Worldwide Human Relationships Inferred from Genome-Wide Patterns of Variation

See allHide authors and affiliations

Science  22 Feb 2008:
Vol. 319, Issue 5866, pp. 1100-1104
DOI: 10.1126/science.1153717


Human genetic diversity is shaped by both demographic and biological factors and has fundamental implications for understanding the genetic basis of diseases. We studied 938 unrelated individuals from 51 populations of the Human Genome Diversity Panel at 650,000 common single-nucleotide polymorphism loci. Individual ancestry and population substructure were detectable with very high resolution. The relationship between haplotype heterozygosity and geography was consistent with the hypothesis of a serial founder effect with a single origin in sub-Saharan Africa. In addition, we observed a pattern of ancestral allele frequency distributions that reflects variation in population dynamics among geographic regions. This data set allows the most comprehensive characterization to date of human genetic variation.

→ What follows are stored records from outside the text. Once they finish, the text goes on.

Lemma strip_subseteq c s : c ∈ strip s -> c ∈ s.
Proof.
  unfold strip. intros H.
  destruct (lstrip_suffix s) as [ws1 H1].
  destruct (rstrip_prefix (lstrip s)) as [ws2 H2].
  rewrite H1, H2. rewrite !elem_of_app. tauto.
Qed.

Lemma replace_from_absent_head c old new s :
  c ∉ s -> replace_from (c :: old) new 0 s = s.
Proof.
  induction s as [|d s IH]; [done|].
  rewrite not_elem_of_cons. intros [Hne Hs].
  cbn [replace_from startswith].
  apply N.eqb_neq in Hne. rewrite Hne. cbn [andb]. by rewrite IH.
Qed.

Lemma sub_entity_absent_amp s : 0x26%N ∉ s -> sub_entity s = s.
Proof.
  unfold sub_entity. induction s as [|d s IH]; [done|].
  rewrite not_elem_of_cons. intros [Hne Hs].
  cbn [sub_entity_from].
  assert (match_entity (d :: s) = None) as ->.
  { unfold match_entity. destruct s as [|b s']; [done|].
    assert ((d =? 0x26)%N = false) as -> by (apply N.eqb_neq; congruence).
    done. }
  by rewrite IH.
Qed.

(** A text without ampersand is only trimmed by the cleaning step. *)
Lemma clean_text_no_entity raw : 0x26%N ∉ raw -> clean_text raw = strip raw.
Proof.
  intros Hraw. unfold clean_text.
  assert (0x26%N ∉ strip raw) as Hs by (intros H; by apply Hraw, strip_subseteq).
  change apos_entity with (0x26%N :: u "#39;").
  unfold replace. rewrite replace_from_absent_head by done.
  by apply sub_entity_absent_amp.
Qed.

End StringFacts.

(** ** The cleaning step *)

(** C3 (counterexample): on the raw text [it&#39;s&#160;fine] the cleaning
    step does not give [it's fine], since the entity [&#160;] is deleted
    and nothing takes its place; and the cleaned text is not always
    trimmed, since trimming is the first step and not the last. *)
Lemma C3_counterexample :
  clean_text (u "it&#39;s&#160;fine") <> u "it's fine"
  /\ strip (clean_text (u "&#160; ok")) <> clean_text (u "&#160; ok").
Proof. split; vm_compute; discriminate. Qed.

(** C3 (amended): for every raw segment text, the cleaning step first trims
    leading and trailing whitespace, then replaces each encoded apostrophe
    [&#39;] with an apostrophe, then deletes each remaining numeric
    character entity; whitespace around the raw text never changes the
    result, a text without ampersand is only trimmed, and the raw text
    [it&#39;s&#160;fine] gives [it'sfine]. *)
Theorem C3_clean_text_trims_then_normalizes :
  (forall raw,
     clean_text raw = sub_entity (replace (u "&#39;") (u "'") (strip raw)))
  /\ (forall raw, clean_text (strip raw) = clean_text raw)
  /\ (forall raw, 0x26%N ∉ raw -> clean_text raw = strip raw)
  /\ clean_text (u "it&#39;s&#160;fine") = u "it'sfine".
Proof.
  split; [done|]. split; [|split].
  - intros raw. unfold clean_text. by rewrite strip_idem.
  - apply clean_text_no_entity.
  - reflexivity.
Qed.

(** The order of the specification's wording (entities first, trimming
    last) and the order of the code give different texts when an entity
    stands at an end of the raw text. *)
Lemma spec_clean_text_differs :
  spec_clean_text (u "&#160; ok") = u "ok"
  /\ clean_text (u "&#160; ok") = u " ok"
  /\ spec_clean_text (u "it&#39;s&#160;fine") = u "it'sfine".
Proof. by repeat split. Qed.

(** ** The noise filter *)

Lemma in_class_app cls1 cls2 c :
  in_class (cls1 ++ cls2) c = in_class cls1 c || in_class cls2 c.
Proof. apply existsb_app. Qed.

Lemma in_class_literals l c : in_class (map Lit l) c = contains_char c l.
Proof.
  unfold in_class, contains_char. induction l as [|d l IH]; [done|].
  simpl. by rewrite IH, (N.eqb_sym d c).
Qed.

Lemma contains_char_app c l1 l2 :
  contains_char c (l1 ++ l2) = contains_char c l1 || contains_char c l2.
Proof. apply existsb_app. Qed.

(** The noise set: the literal marks, Unicode whitespace and Unicode
    decimal digits. *)
Lemma noise_char_spec c :
  noise_char c = contains_char c noise_marks || isspace c || isdecimal c.
Proof.
  unfold noise_char, noise_class, noise_marks.
  rewrite !in_class_app, !in_class_literals, !contains_char_app.
  cbn [in_class contains_char existsb item_matches].
  rewrite !(N.eqb_sym _ c).
  repeat match goal with
         | |- context [contains_char c ?l] =>
             let b := fresh "b" in generalize (contains_char c l); intros b
         end.
  generalize (isspace c) (isdecimal c).
  repeat match goal with
         | |- context [(c =? ?d)%N] =>
             let b := fresh "b" in generalize (c =? d)%N; intros b
         end.
  intros; repeat match goal with b : bool |- _ => destruct b end; reflexivity.
Qed.

(** With the newline in the class, the pattern holds exactly of the strings
    made of characters of the class. *)
Lemma match_star_end_forallb cls s :
  in_class cls 0x0A%N = true ->
  match_star_end cls s = forallb (in_class cls) s.
Proof.
  intros Hnl. induction s as [|c s IH]; [done|].
  cbn [match_star_end forallb]. rewrite IH.
  destruct (in_class cls c) eqn:Ec; cbn [andb].
  - destruct (forallb (in_class cls) s) eqn:Es; [done|].
    by destruct s.
  - destruct s as [|d s]; [|done]. simpl.
    destruct (c =? 0x0A)%N eqn:E; [|done].
    apply N.eqb_eq in E. congruence.
Qed.

Lemma match_noise_forallb s : match_noise s = forallb noise_char s.
Proof. apply match_star_end_forallb. reflexivity. Qed.

Lemma accepted_spec text :
  accepted text = truthy text && negb (forallb noise_char text).
Proof. unfold accepted. by rewrite match_noise_forallb. Qed.

(** C4: a cleaned text is rejected exactly when it is empty or made only of
    characters of the noise set (the literal CJK and ASCII marks of the
    pattern, whitespace, decimal digits); a text with one character outside
    the set is accepted, as are [hello], [你好] and [a,b]. *)
Theorem C4_filter_rejects_exactly_noise :
  (forall text,
     accepted text = false <->
     text = [] \/ (forall c, c ∈ text -> noise_char c = true))
  /\ (forall text c, c ∈ text -> noise_char c = false -> accepted text = true)
  /\ (forall c, noise_char c =
                contains_char c noise_marks || isspace c || isdecimal c)
  /\ accepted (u "hello") = true
  /\ accepted (u "你好") = true
  /\ accepted (u "a,b") = true.
Proof.
  assert (forall text, forallb noise_char text = true <->
                       forall c, c ∈ text -> noise_char c = true) as Hall.
  { intros text. rewrite forallb_forall.
    split; intros H c Hc; apply H; by apply list_elem_of_In. }
  split; [|split; [|split; [|by repeat split]]].
  - intros text. rewrite accepted_spec. destruct text as [|c text].
    + split; [by left | done].
    + cbn [truthy andb]. rewrite negb_false_iff, Hall.
      split; [by right | by intros [?|?]].
  - intros text c Hc Hnoise. rewrite accepted_spec.
    destruct text as [|d text]; [by apply elem_of_nil in Hc|].
    cbn [truthy andb]. apply negb_true_iff.
    destruct (forallb noise_char (d :: text)) eqn:E; [|done].
    apply Hall with (c := c) in E; [congruence | done].
  - apply noise_char_spec.
Qed.

(** ** Reasoning on computations *)


Lemma never_exits_ret {A} (a : A) : never_exits (ret a).
Proof. by intros m z. Qed.

Lemma never_exits_raise {A} e : never_exits (@raise A e).
Proof. by intros m z. Qed.

Lemma never_exits_modify f : never_exits (modify f).
Proof. by intros m z. Qed.

Lemma never_exits_get : never_exits get.
Proof. by intros m z. Qed.

Lemma never_exits_of_reply {A} (r : reply A) : never_exits (of_reply r).
Proof. by destruct r; intros m z. Qed.

Lemma never_exits_bind {A B} (c : M A) (k : A -> M B) :
  never_exits c -> (forall a, never_exits (k a)) -> never_exits (bind c k).
Proof.
  intros Hc Hk m z. unfold bind. specialize (Hc m).
  destruct (c m) as [[a|e|z'] m1]; simpl in *; [apply Hk | done | by destruct (Hc z')].
Qed.

Lemma never_exits_float_div x y : never_exits (of_outcome (float_div x y)).
Proof. intros m z. unfold of_outcome, float_div. simpl. by destruct (_ =? _)%float. Qed.

Lemma never_exits_int_of_float x : never_exits (of_outcome (int_of_float x)).
Proof.
  intros m z. unfold of_outcome, int_of_float. simpl.
  by destruct (Prim2SF x) as [| | |[] ? ?].
Qed.

Section Preserves.

Context (R : relation machine) `{!PreOrder R}.

Lemma preserves_ret {A} (a : A) : preserves R (ret a).
Proof. intros m. simpl. reflexivity. Qed.

Lemma preserves_raise {A} e : preserves R (@raise A e).
Proof. intros m. simpl. reflexivity. Qed.

Lemma preserves_get : preserves R get.
Proof. intros m. simpl. reflexivity. Qed.

Lemma preserves_of_outcome {A} (r : outcome A) : preserves R (of_outcome r).
Proof. intros m. simpl. reflexivity. Qed.

Lemma preserves_of_reply {A} (r : reply A) : preserves R (of_reply r).
Proof. destruct r; intros m; simpl; reflexivity. Qed.

Lemma preserves_modify f : (forall m, R m (f m)) -> preserves R (modify f).
Proof. intros H m. apply H. Qed.

Lemma preserves_bind {A B} (c : M A) (k : A -> M B) :
  preserves R c -> (forall a, preserves R (k a)) -> preserves R (bind c k).
Proof.
  intros Hc Hk m. unfold bind. specialize (Hc m).
  destruct (c m) as [[a|e|z] m1]; simpl in *; [|done|done].
  etransitivity; [exact Hc | apply Hk].
Qed.

End Preserves.

#[local] Instance keeps_preorder {B} (f : machine -> B) : PreOrder (keeps f).
Proof.
  split; [intros m; by unfold keeps | intros m1 m2 m3 H1 H2; unfold keeps in *; congruence].
Qed.

#[local] Instance grows_preorder {B} (f : machine -> list B) : PreOrder (grows f).
Proof.
  split; [intros m; by unfold grows | intros m1 m2 m3 H1 H2; unfold grows in *; by etransitivity].
Qed.

Create HintDb frame discriminated.

#[local] Hint Resolve never_exits_ret never_exits_raise never_exits_modify
  never_exits_get never_exits_of_reply never_exits_float_div
  never_exits_int_of_float : frame.
#[local] Hint Resolve preserves_ret preserves_raise preserves_get
  preserves_of_outcome preserves_of_reply : frame.

(** Breaks a bind into its two parts and closes the elementary cases. *)
Ltac frame_step :=
  first [ apply never_exits_bind; [|intros ?]
        | solve [eauto with frame] ].

(** ** Frames of the program parts *)

Section ProgramFrames.

Variable w : world.

Lemma never_exits_write_srt_loop segments original_filename total_duration srt_content :
  never_exits (write_srt_loop segments original_filename total_duration srt_content).
Proof.
  revert srt_content.
  induction segments as [|segment rest IH|e]; intros srt_content; simpl;
    [apply never_exits_ret| |apply never_exits_raise].
  repeat frame_step.
Qed.

Lemma never_exits_write_text_file path content :
  never_exits (write_text_file w path content).
Proof.
  unfold write_text_file. destruct (open_w w path); eauto with frame.
Qed.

In the past 30 years, the ability to study DNA sequence variation has dramatically increased our knowledge of the relationships among and history of human populations. Analyses of mitochondrial, Y chromosomal, and autosomal markers have revealed geographical structuring of human populations at the continental level (13) and suggest that a small group of individuals migrated out of eastern Africa and their descendants subsequently expanded into most of today's populations (36). Despite this progress, these studies were limited to a small fraction of the genome, to limited populations, or both, and yield an incomplete picture of the relative importance of mutation, recombination, migration, demography, selection, and random drift (710). To substantially increase the genomic and population coverage of past studies (e.g., the HapMap Project), we have examined more than 650,000 single-nucleotide polymorphisms (SNPs) in samples from the Human Genome Diversity Panel (HGDP-CEPH), which represents 1064 fully consenting individuals from 51 populations from sub-Saharan Africa, North Africa, Europe, the Middle East, South/Central Asia, East Asia, Oceania, and the Americas (11). This data set is freely available (12) and allows a detailed characterization of worldwide genetic variation.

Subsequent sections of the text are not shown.